(* ===== verification/Provisioner.v ===== *)
(** * The map provisioner (pkg/provision/provisiner.go)

    The provisioner dispatches a workload to the manager of its type and turns
    what the manager returns into the workload's result.  Managers are
    parameters: a record of the two mandatory methods and the optional
    interfaces a type assertion asks for. *)

From S2P Require Import Prelude GridTypes.

(** ** Responses *)

Section responses.
Context `{!GridTypes}.

Definition Ok : error := Response StateOk None.
Definition UnChanged (cause : error) : error := Response StateUnChanged (Some cause).
Definition Paused : error := Response StatePaused (Some (Fresh "paused")).

(** The methods [Error], [Unwrap], [state] and [err] of [*response]. *)
Definition response_err (r : string * option error) : option error := r.2.
Definition response_state (r : string * option error) : string := r.1.
Definition response_Error (r : string * option error) : string :=
  match response_err r with
  | Some err => error_string err
  | None => ""
  end.
Definition response_Unwrap (r : string * option error) : option error := r.2.
End responses.

(** ** Managers *)

Inductive mcall :=
| MInitialize (typ : string)
| MProvision (w : WorkloadWithID)
| MDeprovision (w : WorkloadWithID)
| MUpdate (w : WorkloadWithID)
| MPause (w : WorkloadWithID)
| MResume (w : WorkloadWithID).

(** A [Manager] with its optional [Initializer], [Updater] and [Pauser]. [V] is
    [interface{}], the data a manager returns. *)
Record Manager (S V : Type) := MkManager {
  mgProvision : Ctx -> WorkloadWithID -> S -> (V * option error) * S;
  mgDeprovision : Ctx -> WorkloadWithID -> S -> option error * S;
  mgInitialize : option (Ctx -> S -> option error * S);
  mgUpdate : option (Ctx -> WorkloadWithID -> S -> (V * option error) * S);
  mgPauser : option ((Ctx -> WorkloadWithID -> S -> option error * S) *
                     (Ctx -> WorkloadWithID -> S -> option error * S)) }.
Arguments mgProvision {S V} _.
Arguments mgDeprovision {S V} _.
Arguments mgInitialize {S V} _.
Arguments mgUpdate {S V} _.
Arguments mgPauser {S V} _.

Section provisioner.
Context `{!GridTypes} {S V : Type}.
(** [gridtypes.Now], [json.Marshal], and the order in which a [range] over the
    managers visits them. *)
Variable now : S -> Z * S.
Variable json_marshal : V -> res string.
Variable range_order : gmap string (Manager S V) -> list (string * Manager S V).
Variable managers : gmap string (Manager S V).

Definition unknown_type (w : WorkloadWithID) : error :=
  Fresh ("unknown workload type '" +:+ Type_ (wl_of w) +:+ "' for reservation id '"
         +:+ ID w +:+ "'").

Definition setState (result : Result) (err : option error) : M S mcall Result :=
  created <- peek now ;;
  let '(state, str) :=
    match err with
    | None => (StateOk, "")
    | Some err =>
        let str := error_string err in
        match errors_As_response err with
        | Some resp => (response_state resp, str)
        | None => (StateError, str)
        end
    end in
  ret (MkResult created state str (Data result)).

Definition buildResult (data : V) (err : option error) : M S mcall (Result * option error) :=
  result <- setState zero_result err ;;
  match json_marshal data with
  | Err err => ret (result, Some (Wrapped "failed to encode result" err))
  | Val br => ret (MkResult (Created result) (State result) (Error result) br, None)
  end.

Definition Initialize (ctx : Ctx) : M S mcall (option error) :=
  for_err (fun '(typ, mgr) =>
    match mgInitialize mgr with
    | None => ret None
    | Some init =>
        err <- act (init ctx) (fun _ => MInitialize typ) ;;
        match err with
        | Some err => ret (Some (Wrapped
            ("failed to run initializers for workload type '" +:+ typ +:+ "'") err))
        | None => ret None
        end
    end) (range_order managers).

Definition Provision (ctx : Ctx) (wl : WorkloadWithID) : M S mcall (Result * option error) :=
  match managers !! Type_ (wl_of wl) with
  | None => ret (zero_result, Some (unknown_type wl))
  | Some manager =>
      '(data, err) <- act (mgProvision manager ctx wl) (fun _ => MProvision wl) ;;
      if is_err err ErrNoActionNeeded_id then ret (zero_result, err)
      else buildResult data err
  end.

Definition Deprovision (ctx : Ctx) (wl : WorkloadWithID) : M S mcall (option error) :=
  match managers !! Type_ (wl_of wl) with
  | None => ret (Some (unknown_type wl))
  | Some manager => act (mgDeprovision manager ctx wl) (fun _ => MDeprovision wl)
  end.

Definition Pause (ctx : Ctx) (wl : WorkloadWithID) : M S mcall (Result * option error) :=
  if negb (bool_decide (State (WResult (wl_of wl)) = StateOk))
  then ret (WResult (wl_of wl), Some (Fresh "can only pause workloads in ok state"))
  else
    match managers !! Type_ (wl_of wl) with
    | None => ret (WResult (wl_of wl), Some (unknown_type wl))
    | Some manager =>
        err <- (match mgPauser manager with
                | Some (pause, _) => act (pause ctx wl) (fun _ => MPause wl)
                | None => ret (Some Paused)
                end) ;;
        result <- setState (WResult (wl_of wl)) err ;;
        ret (result, None)
    end.

Definition Resume (ctx : Ctx) (wl : WorkloadWithID) : M S mcall (Result * option error) :=
  if negb (bool_decide (State (WResult (wl_of wl)) = StatePaused))
  then ret (WResult (wl_of wl), Some (Fresh "can only resume workloads in paused state"))
  else
    match managers !! Type_ (wl_of wl) with
    | None => ret (WResult (wl_of wl), Some (unknown_type wl))
    | Some manager =>
        err <- (match mgPauser manager with
                | Some (_, resume) => act (resume ctx wl) (fun _ => MResume wl)
                | None => ret (Some Ok)
                end) ;;
        result <- setState (WResult (wl_of wl)) err ;;
        ret (result, None)
    end.

Definition Update (ctx : Ctx) (wl : WorkloadWithID) : M S mcall (Result * option error) :=
  match managers !! Type_ (wl_of wl) with
  | None => ret (zero_result, Some (unknown_type wl))
  | Some manager =>
      match mgUpdate manager with
      | None => ret (zero_result, Some (Fresh
          ("workload type '" +:+ Type_ (wl_of wl) +:+ "' does not support updating")))
      | Some update =>
          '(data, err) <- act (update ctx wl) (fun _ => MUpdate wl) ;;
          if is_err err ErrNoActionNeeded_id then ret (zero_result, err)
          else buildResult data err
      end
  end.

Definition CanUpdate (ctx : Ctx) (typ : string) : bool :=
  match managers !! typ with
  | None => false
  | Some manager => match mgUpdate manager with Some _ => true | None => false end
  end.
End provisioner.

(** ** Results and dispatch *)

(** [errors.Wrap] applied once for each text of [ts], the outermost first. *)
Definition wraps (ts : list string) (err : error) : error := foldr Wrapped err ts.

Lemma errors_As_wraps ts err : errors_As_response (wraps ts err) = errors_As_response err.
Proof. by induction ts. Qed.
Lemma errors_Is_wraps ts err id : errors_Is (wraps ts err) id = errors_Is err id.
Proof. by induction ts. Qed.
Lemma error_string_wraps ts err :
  error_string (wraps ts err) = foldr (fun t str => t +:+ ": " +:+ str) (error_string err) ts.
Proof. induction ts as [|t ts IH]; simpl; [done|]. by rewrite IH. Qed.

Section theorems.
Context `{!GridTypes, !GridTypesLaws} {S V : Type}.
Variable now : S -> Z * S.
Variable json_marshal : V -> res string.
Variable managers : gmap string (Manager S V).

(** The state a manager's error stands for. *)
Definition state_of (err : option error) : string :=
  match err with
  | None => StateOk
  | Some err => match errors_As_response err with
                | Some (st, _) => st
                | None => StateError
                end
  end.
Definition text_of (err : option error) : string :=
  match err with None => "" | Some err => error_string err end.

Lemma setState_result r err s :
  result (setState now r err) s =
  MkResult (now s).1 (state_of err) (text_of err) (Data r).
Proof.
  unfold setState. run. destruct err as [err|]; simpl; [|by run].
  by destruct (errors_As_response err) as [[st c]|]; run.
Qed.
Lemma setState_calls r err s : calls (setState now r err) s = [].
Proof.
  unfold setState. run. destruct err as [err|]; simpl; [|by run].
  by destruct (errors_As_response err) as [[st c]|]; run.
Qed.

(** The state recorded for an error is the one its cause asks for, however the error was
    wrapped, and error otherwise; without an error it is ok. *)
Theorem setState_wrapped r ts st cause text s :
  let res err := result (setState now r (Some (wraps ts err))) s in
  State (res (Response st cause)) = st /\
  State (res (Fresh text)) = StateError /\
  Error (res (Fresh text)) = foldr (fun t str => t +:+ ": " +:+ str) text ts /\
  Data (res (Response st cause)) = Data r /\
  State (result (setState now r None) s) = StateOk.
Proof.
  intros res. subst res. rewrite !setState_result. simpl.
  by rewrite !errors_As_wraps, error_string_wraps.
Qed.

(** What [Provision] and [Update] make of a manager's answer. *)
Definition recorded (answer : V * option error) (r : Result * option error) : Prop :=
  let '(data, err) := answer in
  if is_err err ErrNoActionNeeded_id then r = (zero_result, err)
  else State r.1 = state_of err /\ Error r.1 = text_of err /\
    match json_marshal data with
    | Val br => r.2 = None /\ Data r.1 = br
    | Err jerr => is_Some r.2 /\ Data r.1 = ""
    end.

Lemma buildResult_recorded data err s :
  is_err err ErrNoActionNeeded_id = false ->
  recorded (data, err) (result (buildResult now json_marshal data err) s) /\
  calls (buildResult now json_marshal data err) s = [].
Proof.
  intros Hn. unfold recorded, buildResult. rewrite Hn. run.
  rewrite setState_result, setState_calls.
  destruct (json_marshal data); run; by eauto 10.
Qed.

(** [Provision] calls exactly the manager registered for the type of the workload and
    records its answer as a result, and for a type without a manager it answers an error and
    calls nothing. *)
Theorem Provision_dispatch ctx wl s :
  let m := Provision now json_marshal managers ctx wl in
  match managers !! Type_ (wl_of wl) with
  | None => calls m s = [] /\ is_Some (result m s).2 /\ final m s = s
  | Some mgr => calls m s = [MProvision wl] /\
      recorded (mgProvision mgr ctx wl s).1 (result m s)
  end.
Proof.
  intros m. subst m. unfold Provision.
  destruct (managers !! _) as [mgr|]; [|run; by eauto].
  rewrite calls_bind, result_bind, calls_act, result_act.
  destruct (mgProvision mgr ctx wl s).1 as [data err].
  destruct (is_err err _) eqn:Hn.
  - run. unfold recorded. by rewrite Hn.
  - destruct (buildResult_recorded data err
      (final (act (mgProvision mgr ctx wl) (fun _ => MProvision wl)) s) Hn) as [Hr Hc].
    by rewrite Hc.
Qed.

(** [Update] calls the manager of the type when it can update, and otherwise answers an
    error and calls nothing. *)
Theorem Update_dispatch ctx wl s :
  let m := Update now json_marshal managers ctx wl in
  if CanUpdate managers ctx (Type_ (wl_of wl))
  then exists mgr update, managers !! Type_ (wl_of wl) = Some mgr /\
         mgUpdate mgr = Some update /\ calls m s = [MUpdate wl] /\
         recorded (update ctx wl s).1 (result m s)
  else calls m s = [] /\ (result m s).1 = zero_result /\ is_Some (result m s).2 /\ final m s = s.
Proof.
  intros m. subst m. unfold Update, CanUpdate.
  destruct (managers !! _) as [mgr|]; [|run; by eauto].
  destruct (mgUpdate mgr) as [update|] eqn:Hu; [|run; by eauto].
  exists mgr, update. split; [done|]. split; [done|].
  rewrite calls_bind, result_bind, calls_act, result_act.
  destruct (update ctx wl s).1 as [data err].
  destruct (is_err err _) eqn:Hn.
  - run. unfold recorded. by rewrite Hn.
  - destruct (buildResult_recorded data err
      (final (act (update ctx wl) (fun _ => MUpdate wl)) s) Hn) as [Hr Hc].
    by rewrite Hc.
Qed.

(** [Pause] acts on a workload that is ok and of a known type and refuses any other; the new
    state is the pauser's, or paused without one. *)
Theorem Pause_spec ctx wl s :
  let m := Pause now managers ctx wl in
  let old := WResult (wl_of wl) in
  match managers !! Type_ (wl_of wl) with
  | Some mgr =>
      if decide (State old = StateOk) then
        let err := match mgPauser mgr with
                   | Some (pause, _) => (pause ctx wl s).1
                   | None => Some Paused end in
        (result m s).2 = None /\ Data (result m s).1 = Data old /\
        State (result m s).1 = state_of err /\
        calls m s = (if mgPauser mgr then [MPause wl] else [])
      else (result m s).1 = old /\ is_Some (result m s).2 /\ calls m s = [] /\ final m s = s
  | None => (result m s).1 = old /\ is_Some (result m s).2 /\ calls m s = [] /\ final m s = s
  end.
Proof.
  intros m old. subst m. unfold Pause. fold old.
  destruct (decide (State old = StateOk)) as [Hs|Hs].
  - rewrite bool_decide_eq_true_2 by done. simpl.
    destruct (managers !! _) as [mgr|]; [|run; by eauto].
    destruct (mgPauser mgr) as [[pause resume]|]; run.
    all: rewrite setState_result, setState_calls; by run.
  - rewrite bool_decide_eq_false_2 by done. simpl.
    destruct (managers !! _) as [mgr|]; run; by eauto.
Qed.

(** For a manager without a pauser, pausing a workload that is ok marks it paused and
    resuming that one marks it ok again with the same data and no error, while resuming a
    workload that is ok and pausing one that is paused are refused. *)
Theorem Pause_Resume_roundtrip ctx wl mgr s :
  managers !! Type_ (wl_of wl) = Some mgr -> mgPauser mgr = None ->
  State (WResult (wl_of wl)) = StateOk ->
  let paused := result (Pause now managers ctx wl) s in
  let wl' := MkWorkloadWithID (WithResults (wl_of wl) paused.1) (ID wl) in
  let resumed := result (Resume now managers ctx wl') s in
  State paused.1 = StatePaused /\ paused.2 = None /\
  (result (Resume now managers ctx wl) s).2 <> None /\
  (result (Pause now managers ctx wl') s).2 <> None /\
  resumed.2 = None /\ State resumed.1 = StateOk /\ Error resumed.1 = "" /\
  Data resumed.1 = Data (WResult (wl_of wl)).
Proof.
  intros Hm Hp Hs paused.
  assert (Hpaused : paused = (MkResult (now s).1 StatePaused "paused" (Data (WResult (wl_of wl))), None)).
  { subst paused. unfold Pause. rewrite bool_decide_eq_true_2, Hm, Hp by done. simpl.
    run. by rewrite setState_result. }
  rewrite Hpaused. simpl. split; [done|]. split; [done|].
  unfold Resume, Pause. simpl. rewrite WithResults_result, WithResults_type, Hm, Hp, Hs. simpl.
  rewrite (bool_decide_eq_false_2 (StateOk = StatePaused)) by eauto with go.
  rewrite (bool_decide_eq_false_2 (StatePaused = StateOk)) by (intros Heq; by destruct Ok_ne_Paused).
  rewrite (bool_decide_eq_true_2 (StatePaused = StatePaused)) by done. simpl. run.
  rewrite setState_result. simpl. done.
Qed.

(** The managers a [range] visits that have an initializer. *)
Definition initializers (l : list (string * Manager S V)) : list mcall :=
  omap (fun '(typ, mgr) => match mgInitialize mgr with
                           | Some _ => Some (MInitialize typ) | None => None end) l.

(** [Initialize] calls the initializers in the order of the managers, and stops at the first
    error. *)
Theorem Initialize_spec range_order ctx s :
  let m := Initialize range_order managers ctx in
  let l := initializers (range_order managers) in
  if result m s then exists rest, l = calls m s ++ rest /\ calls m s <> []
  else calls m s = l.
Proof.
  simpl. unfold Initialize. generalize (range_order managers). intros l. revert s.
  induction l as [|[typ mgr] l IH]; intros s; simpl; [by run|].
  destruct (mgInitialize mgr) as [init|] eqn:Hi; run; [|apply IH].
  destruct (init ctx s).1 as [err|] eqn:Ei; run.
  - by eexists.
  - specialize (IH (init ctx s).2). destruct (result _ _) as [err|].
    + destruct IH as (rest & Hr & Hne). exists rest. simpl. by rewrite Hr.
    + by rewrite IH.
Qed.
End theorems.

-- -- --

From the records above, copy every line that holds the word "MPause".

| MPause (w : WorkloadWithID)
                | Some (pause, _) => act (pause ctx wl) (fun _ => MPause wl)
        calls m s = (if mgPauser mgr then [MPause wl] else [])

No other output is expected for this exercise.